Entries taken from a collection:
::::::::
(* ===== verification/Kms.v ===== *)
(** * Key stores (adapters/kms/inproc/inproc.go, adapters/kms/file/file.go)

    Both keep, per tenant, the list of its KEKs (version n is the nth) and wrap
    DEKs with AES-GCM; the file store also persists the lists.  The world they
    run in is a parameter: [keks] reads their map and [set_keks] replaces it. *)
From S2P Require Import Prelude Errors Streams Events Shred.

Notation Keks := (gmap string (list bytes)).

Section Aead.
Context {A : AEAD} {W : Type} (rand : Z -> M W bytes).

(** nonce || ciphertext || tag. *)
Definition aesGCMSeal (key plaintext : bytes) : M W bytes :=
  guard_err (NewCipher key) ≫= fun _ =>
  nonce ← rand (Z.of_nat NonceSize);
  mret (nonce ++ gcm_seal key nonce plaintext).

Definition aesGCMOpen (key sealed : bytes) : res bytes :=
  match NewCipher key with
  | Some e => Err e
  | None =>
      if bool_decide (length sealed < NonceSize)%nat
      then Err (ENew "ciphertext shorter than nonce")
      else
        match gcm_open key (take NonceSize sealed) (drop NonceSize sealed) with
        | None => Err (ENew "cipher: message authentication failed")
        | Some pt => Ok pt
        end
  end.
End Aead.

(** keks[tenantID]; a missing tenant has none. *)
Definition tenant_keks (m : Keks) (tenantID : string) : list bytes := default [] (m !! tenantID).

(** k.keks[tenantID] = append(k.keks[tenantID], kek) *)
Definition append_kek (tenantID : string) (kek : bytes) (m : Keks) : Keks :=
  <[tenantID := tenant_keks m tenantID ++ [kek]]> m.

(** ** inproc.go *)
Module Inproc.
Section Inproc.
Context {A : AEAD} {W : Type} (keks : W -> Keks) (set_keks : Keks -> W -> W) (rand : Z -> M W bytes).

Definition read_keks (tenantID : string) : M W (list bytes) := fun w => (w, Ok (tenant_keks (keks w) tenantID)).

Definition append_ (tenantID : string) (kek : bytes) : M W unit := fun w =>
  (set_keks (append_kek tenantID kek (keks w)) w, Ok tt).

Definition SetKEK (tenantID : string) (kek : bytes) : M W unit :=
  if negb (Z.of_nat (length kek) =? 32) then fail (ENew "inproc kms: KEK must be 32 bytes")
  else append_ tenantID kek.

Definition RotateKEK (tenantID : string) : M W Z :=
  kek ← wrap_err "inproc kms: rotate KEK" (rand 32);
  append_ tenantID kek ≫= fun _ =>
  ks ← read_keks tenantID;
  mret (u32 (Z.of_nat (length ks))).

Definition CurrentKEKVersion (tenantID : string) : M W Z :=
  ks ← read_keks tenantID;
  mret (u32 (Z.of_nat (length ks))).

(** The tenant's last KEK and its version, if it has one. *)
Definition last_kek (ks : list bytes) : option (bytes * Z) :=
  match last ks with Some k => Some (k, u32 (Z.of_nat (length ks))) | None => None end.

(** The map is read again under the write lock. *)
Definition activeKEK (tenantID : string) : M W (bytes * Z) :=
  ks ← read_keks tenantID;
  match last_kek ks with
  | Some r => mret r
  | None =>
      kek ← wrap_err "inproc kms: generate KEK" (rand 32);
      existing ← read_keks tenantID;
      match last_kek existing with
      | Some r => mret r
      | None => fun w => (set_keks (<[tenantID := [kek]]> (keks w)) w, Ok (kek, 1))
      end
  end.

Definition WrapDEK (tenantID : string) (dek : bytes) : M W (bytes * Z) :=
  kv ← activeKEK tenantID;
  wrapped ← aesGCMSeal rand (fst kv) dek;
  mret (wrapped, snd kv).

Definition UnwrapDEK (tenantID : string) (wrapped : bytes) (kekVersion : Z) : M W bytes :=
  ks ← read_keks tenantID;
  if (kekVersion =? 0) || (Z.of_nat (length ks) <? kekVersion)
  then fail (ENew "inproc kms: KEK version not available")
  else of_res (aesGCMOpen (default [] (ks !! Z.to_nat (kekVersion - 1))) wrapped).

Definition keyStore : KeyStore W := mkKeyStore W WrapDEK UnwrapDEK CurrentKEKVersion.
End Inproc.
End Inproc.

(** ** file.go

    The world of a process: its map, the contents of the file (the map that
    encoding/json reads back from it), and an oracle for the file system. *)
Module FileKMS.
Record World := mkWorld { f_keks : Keks; f_disk : option Keks; f_tick : nat }.

Section FileKMS.
Context {A : AEAD} (sys : nat -> option err) (rnd : nat -> Z -> bytes).

Definition syscall (f : World -> World) : M World unit := fun w =>
  match sys (f_tick w) with
  | Some e => (mkWorld (f_keks w) (f_disk w) (S (f_tick w)), Err e)
  | None => let w' := f w in (mkWorld (f_keks w') (f_disk w') (S (f_tick w)), Ok tt)
  end.

Definition rand (n : Z) : M World bytes := fun w =>
  (mkWorld (f_keks w) (f_disk w) (S (f_tick w)), Ok (rnd (f_tick w) n)).

(** A process start: New and load. *)
Definition New : M World unit := fun w =>
  match sys (f_tick w) with
  | Some e => (mkWorld ∅ (f_disk w) (S (f_tick w)), Err (EWrap "kms/file: load" e))
  | None => (mkWorld (default ∅ (f_disk w)) (f_disk w) (S (f_tick w)), Ok tt)
  end.

(** MkdirAll, WriteFile of the temporary file, Rename. *)
Definition save : M World unit :=
  syscall (fun w => w) ≫= fun _ =>
  syscall (fun w => w) ≫= fun _ =>
  syscall (fun w => mkWorld (f_keks w) (Some (f_keks w)) (f_tick w)).

Definition append_ (tenantID : string) (kek : bytes) : M World unit := fun w =>
  (mkWorld (append_kek tenantID kek (f_keks w)) (f_disk w) (f_tick w), Ok tt).

Definition read_keks (tenantID : string) : M World (list bytes) := fun w =>
  (w, Ok (tenant_keks (f_keks w) tenantID)).

Definition CurrentKEKVersion (tenantID : string) : M World Z :=
  ks ← read_keks tenantID;
  mret (u32 (Z.of_nat (length ks))).

Definition activeKEK (tenantID : string) : M World (bytes * Z) :=
  ks ← read_keks tenantID;
  match Inproc.last_kek ks with
  | Some r => mret r
  | None =>
      kek ← wrap_err "kms/file: generate KEK" (rand 32);
      append_ tenantID kek ≫= fun _ =>
      wrap_err "kms/file: save" save ≫= fun _ =>
      mret (kek, 1)
  end.

Definition WrapDEK (tenantID : string) (dek : bytes) : M World (bytes * Z) :=
  kv ← activeKEK tenantID;
  wrapped ← aesGCMSeal rand (fst kv) dek;
  mret (wrapped, snd kv).

(** Version 0 is the most recent. *)
Definition UnwrapDEK (tenantID : string) (wrapped : bytes) (kekVersion : Z) : M World bytes :=
  ks ← read_keks tenantID;
  if kekVersion =? 0 then
    match last ks with
    | None => fail (ENew "kms/file: no KEK versions for tenant")
    | Some kek => of_res (aesGCMOpen kek wrapped)
    end
  else if Z.of_nat (length ks) <? kekVersion then fail (ENew "kms/file: KEK version not available")
  else of_res (aesGCMOpen (default [] (ks !! Z.to_nat (kekVersion - 1))) wrapped).

Definition RotateKEK (tenantID : string) : M World Z :=
  kek ← wrap_err "kms/file: generate KEK" (rand 32);
  append_ tenantID kek ≫= fun _ =>
  wrap_err "kms/file: save after rotate" save ≫= fun _ =>
  ks ← read_keks tenantID;
  mret (u32 (Z.of_nat (length ks))).
End FileKMS.
End FileKMS.

(** ** What survives a restart *)

(** The file holds every KEK the process has. *)
Definition durable (w : FileKMS.World) : Prop := default ∅ (FileKMS.f_disk w) = FileKMS.f_keks w.

Section Durable.
Context {A : AEAD} (sys : nat -> option err) (rnd : nat -> Z -> bytes).

Lemma save_Ok w w' u : FileKMS.save sys w = (w', Ok u) -> durable w' /\ FileKMS.f_keks w' = FileKMS.f_keks w.
Proof.
  unfold FileKMS.save, mbind, M_bind, FileKMS.syscall. repeat (case_match; simplify_eq/=; try done).
  intros [= <- _]. simplify_eq/=. done.
Qed.

(** A KEK that was handed out without a failed save before it is on disk. *)
Lemma activeKEK_durable t w w' kek v :
  durable w -> FileKMS.activeKEK sys rnd t w = (w', Ok (kek, v)) -> durable w'.
Proof.
  intros Hd. unfold FileKMS.activeKEK, mbind, M_bind, FileKMS.read_keks. cbn [fst snd].
  destruct (Inproc.last_kek _) as [[k n]|]; [by intros [= <- _ _]|].
  unfold wrap_err, FileKMS.rand, FileKMS.append_. cbn.
  destruct (FileKMS.save sys _) as [w1 [u|e]] eqn:Hs; [|done]. apply save_Ok in Hs as [? _]. by intros [= <- _ _].
Qed.

Lemma RotateKEK_durable t w w' v :
  FileKMS.RotateKEK sys rnd t w = (w', Ok v) -> durable w'.
Proof.
  unfold FileKMS.RotateKEK, mbind, M_bind, FileKMS.read_keks, wrap_err, FileKMS.rand, FileKMS.append_. cbn.
  destruct (FileKMS.save sys _) as [w1 [u|e]] eqn:Hs; [|done]. apply save_Ok in Hs as [? _]. by intros [= <- _].
Qed.
End Durable.

Section KekFacts.
Context {A : AEAD} {AL : AEADLaws A}.

Lemma open_seal_kek kek iv dek :
  NewCipher kek = None -> length iv = NonceSize -> aesGCMOpen kek (iv ++ gcm_seal kek iv dek) = Ok dek.
Proof using AL.
  intros Hn Hiv. unfold aesGCMOpen. rewrite Hn, bool_decide_eq_false_2.
  - by rewrite take_app_length', drop_app_length', open_seal.
  - rewrite length_app, Hiv. lia.
Qed.

Lemma last_kek_spec ks kek v :
  Z.of_nat (length ks) < 2 ^ 32 -> Inproc.last_kek ks = Some (kek, v) ->
  v = Z.of_nat (length ks) /\ 0 < v /\ ks !! Z.to_nat (v - 1) = Some kek.
Proof.
  intros Hl. unfold Inproc.last_kek. destruct (last ks) as [k|] eqn:Hlast; [|done]. intros [= -> <-].
  rewrite u32_small by lia. rewrite last_lookup in Hlast.
  destruct ks as [|k0 ks]; [done|]. split_and!; [done|simpl; lia|]. rewrite <- Hlast. f_equal. simpl. lia.
Qed.

Lemma last_kek_None ks : Inproc.last_kek ks = None -> ks = [].
Proof. unfold Inproc.last_kek. destruct (last ks) eqn:Hl; [done|]. by apply last_None in Hl. Qed.

Lemma tenant_keks_empty t : Z.of_nat (length (tenant_keks ∅ t)) < 2 ^ 32.
Proof. unfold tenant_keks. by rewrite lookup_empty. Qed.

Lemma file_activeKEK_spec sys rnd t w w' kek v :
  Z.of_nat (length (tenant_keks (FileKMS.f_keks w) t)) < 2 ^ 32 ->
  FileKMS.activeKEK sys rnd t w = (w', Ok (kek, v)) ->
  0 < v /\ tenant_keks (FileKMS.f_keks w') t !! Z.to_nat (v - 1) = Some kek.
Proof.
  intros Hl. unfold FileKMS.activeKEK, mbind, M_bind, FileKMS.read_keks. cbn [fst snd].
  destruct (Inproc.last_kek _) as [[k n]|] eqn:Hlk.
  { intros [= <- -> ->]. by destruct (last_kek_spec _ _ _ Hl Hlk) as (_ & ? & ?). }
  apply last_kek_None in Hlk. unfold wrap_err, FileKMS.rand, FileKMS.append_. cbn.
  destruct (FileKMS.save sys _) as [w1 [u|e]] eqn:Hs; [|done]. apply save_Ok in Hs as [_ Hk]. cbn in Hk.
  intros [= <- <- <-]. split; [lia|]. rewrite Hk. unfold append_kek, tenant_keks in *.
  rewrite lookup_insert_eq. cbn. by rewrite Hlk.
Qed.
End KekFacts.

(** The key file survives a restart.  While the file holds the KEKs of the
    process, every DEK WrapDEK wraps can be unwrapped by the next process that
    loads the file, under the version that was returned. *)
Theorem file_kms_restart {A : AEAD} (AL : AEADLaws A) sys rnd
    (rnd_length : forall i n, 0 <= n -> Z.of_nat (length (rnd i n)) = n) t dek w w1 w2 wrapped v :
  (forall t, Z.of_nat (length (tenant_keks (FileKMS.f_keks w) t)) < 2 ^ 32) -> durable w ->
  FileKMS.WrapDEK sys rnd t dek w = (w1, Ok (wrapped, v)) -> FileKMS.New sys w1 = (w2, Ok tt) ->
  FileKMS.UnwrapDEK t wrapped v w2 = (w2, Ok dek).
Proof.
  intros Hl Hd. unfold FileKMS.WrapDEK, mbind, M_bind.
  destruct (FileKMS.activeKEK sys rnd t w) as [w' [[kek v']|e]] eqn:Ha; [|done].
  pose proof (activeKEK_durable _ _ _ _ _ _ _ Hd Ha) as Hd'.
  apply file_activeKEK_spec in Ha as [Hpos Hk]; [|done]. unfold aesGCMSeal. simpl.
  destruct (NewCipher kek) as [e|] eqn:Hn; [done|]. unfold mbind, M_bind. cbn. intros [= <- <- <-].
  unfold FileKMS.New. destruct (sys _); [done|]. cbn. intros [= <-].
  unfold FileKMS.UnwrapDEK, FileKMS.read_keks, mbind, M_bind. cbn. rewrite Hd'.
  destruct (Z.eqb_spec v' 0); [lia|]. pose proof (lookup_lt_Some _ _ _ Hk).
  destruct (Z.ltb_spec (Z.of_nat (length (tenant_keks (FileKMS.f_keks w') t))) v'); [lia|].
  rewrite Hk. cbn. unfold of_res. f_equal. apply open_seal_kek; [done|].
  pose proof (rnd_length (FileKMS.f_tick w') (Z.of_nat NonceSize) ltac:(lia)). lia.
Qed.

(** A save that fails leaves the new KEK in the process: the next WrapDEK uses
    it without saving, and after a restart the DEK it wrapped cannot be
    unwrapped. *)
Theorem file_kek_lost_after_failed_save {A : AEAD} (sys : nat -> option err) rnd t dek e :
  sys 1%nat = Some e -> (forall i, i <> 1%nat -> sys i = None) ->
  (forall i, Z.of_nat (length (rnd i 32)) = 32) ->
  let w0 := FileKMS.mkWorld ∅ None 0 in
  let w1 := fst (FileKMS.WrapDEK sys rnd t dek w0) in
  let w2 := fst (FileKMS.WrapDEK sys rnd t dek w1) in
  let w3 := fst (FileKMS.New sys w2) in
  (exists e', snd (FileKMS.WrapDEK sys rnd t dek w0) = Err e') /\
  (exists wrapped, snd (FileKMS.WrapDEK sys rnd t dek w1) = Ok (wrapped, 1) /\
     forall v, v <> 0 -> 0 <= v -> exists e', snd (FileKMS.UnwrapDEK t wrapped v w3) = Err e').
Proof.
  intros H1 Hother Hlen w0.
  assert (Hw1 : exists e', FileKMS.WrapDEK sys rnd t dek w0 =
    (FileKMS.mkWorld {[t := [rnd 0%nat 32]]} None 2, Err e')).
  { unfold FileKMS.WrapDEK, FileKMS.activeKEK, FileKMS.read_keks, mbind, M_bind, tenant_keks. cbn.
    rewrite lookup_empty. cbn. unfold FileKMS.save, FileKMS.syscall, wrap_err, mbind, M_bind. cbn. rewrite H1.
    unfold append_kek, tenant_keks. rewrite lookup_empty. by eexists. }
  destruct Hw1 as [e1 Hw1]. intros w1. unfold w1. rewrite Hw1. split; [by eexists|].
  unfold FileKMS.WrapDEK, FileKMS.activeKEK, FileKMS.read_keks, mbind, M_bind, tenant_keks. cbn.
  rewrite lookup_singleton_eq. cbn.
  unfold aesGCMSeal, NewCipher, guard_err. rewrite Hlen. cbn. unfold mbind, M_bind. cbn.
  eexists. split; [reflexivity|]. intros v Hv Hpos. unfold FileKMS.New. cbn. rewrite Hother by lia. cbn.
  unfold FileKMS.UnwrapDEK, FileKMS.read_keks, mbind, M_bind, tenant_keks. cbn. rewrite ?lookup_empty. cbn.
  change (Z.of_nat 0) with 0. destruct (Z.eqb_spec v 0); [done|]. rewrite (proj2 (Z.ltb_lt 0 v)) by lia. by eexists.
Qed.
::::::::
What is needed: Could you restate word for word the lines above from the one containing "Section Aead." through the one containing "match last_kek ks with", both included, and nothing else?

Answer to this task:
Section Aead.
Context {A : AEAD} {W : Type} (rand : Z -> M W bytes).

(** nonce || ciphertext || tag. *)
Definition aesGCMSeal (key plaintext : bytes) : M W bytes :=
  guard_err (NewCipher key) ≫= fun _ =>
  nonce ← rand (Z.of_nat NonceSize);
  mret (nonce ++ gcm_seal key nonce plaintext).

Definition aesGCMOpen (key sealed : bytes) : res bytes :=
  match NewCipher key with
  | Some e => Err e
  | None =>
      if bool_decide (length sealed < NonceSize)%nat
      then Err (ENew "ciphertext shorter than nonce")
      else
        match gcm_open key (take NonceSize sealed) (drop NonceSize sealed) with
        | None => Err (ENew "cipher: message authentication failed")
        | Some pt => Ok pt
        end
  end.
End Aead.

(** keks[tenantID]; a missing tenant has none. *)
Definition tenant_keks (m : Keks) (tenantID : string) : list bytes := default [] (m !! tenantID).

(** k.keks[tenantID] = append(k.keks[tenantID], kek) *)
Definition append_kek (tenantID : string) (kek : bytes) (m : Keks) : Keks :=
  <[tenantID := tenant_keks m tenantID ++ [kek]]> m.

(** ** inproc.go *)
Module Inproc.
Section Inproc.
Context {A : AEAD} {W : Type} (keks : W -> Keks) (set_keks : Keks -> W -> W) (rand : Z -> M W bytes).

Definition read_keks (tenantID : string) : M W (list bytes) := fun w => (w, Ok (tenant_keks (keks w) tenantID)).

Definition append_ (tenantID : string) (kek : bytes) : M W unit := fun w =>
  (set_keks (append_kek tenantID kek (keks w)) w, Ok tt).

Definition SetKEK (tenantID : string) (kek : bytes) : M W unit :=
  if negb (Z.of_nat (length kek) =? 32) then fail (ENew "inproc kms: KEK must be 32 bytes")
  else append_ tenantID kek.

Definition RotateKEK (tenantID : string) : M W Z :=
  kek ← wrap_err "inproc kms: rotate KEK" (rand 32);
  append_ tenantID kek ≫= fun _ =>
  ks ← read_keks tenantID;
  mret (u32 (Z.of_nat (length ks))).

Definition CurrentKEKVersion (tenantID : string) : M W Z :=
  ks ← read_keks tenantID;
  mret (u32 (Z.of_nat (length ks))).

(** The tenant's last KEK and its version, if it has one. *)
Definition last_kek (ks : list bytes) : option (bytes * Z) :=
  match last ks with Some k => Some (k, u32 (Z.of_nat (length ks))) | None => None end.

(** The map is read again under the write lock. *)
Definition activeKEK (tenantID : string) : M W (bytes * Z) :=
  ks ← read_keks tenantID;
  match last_kek ks with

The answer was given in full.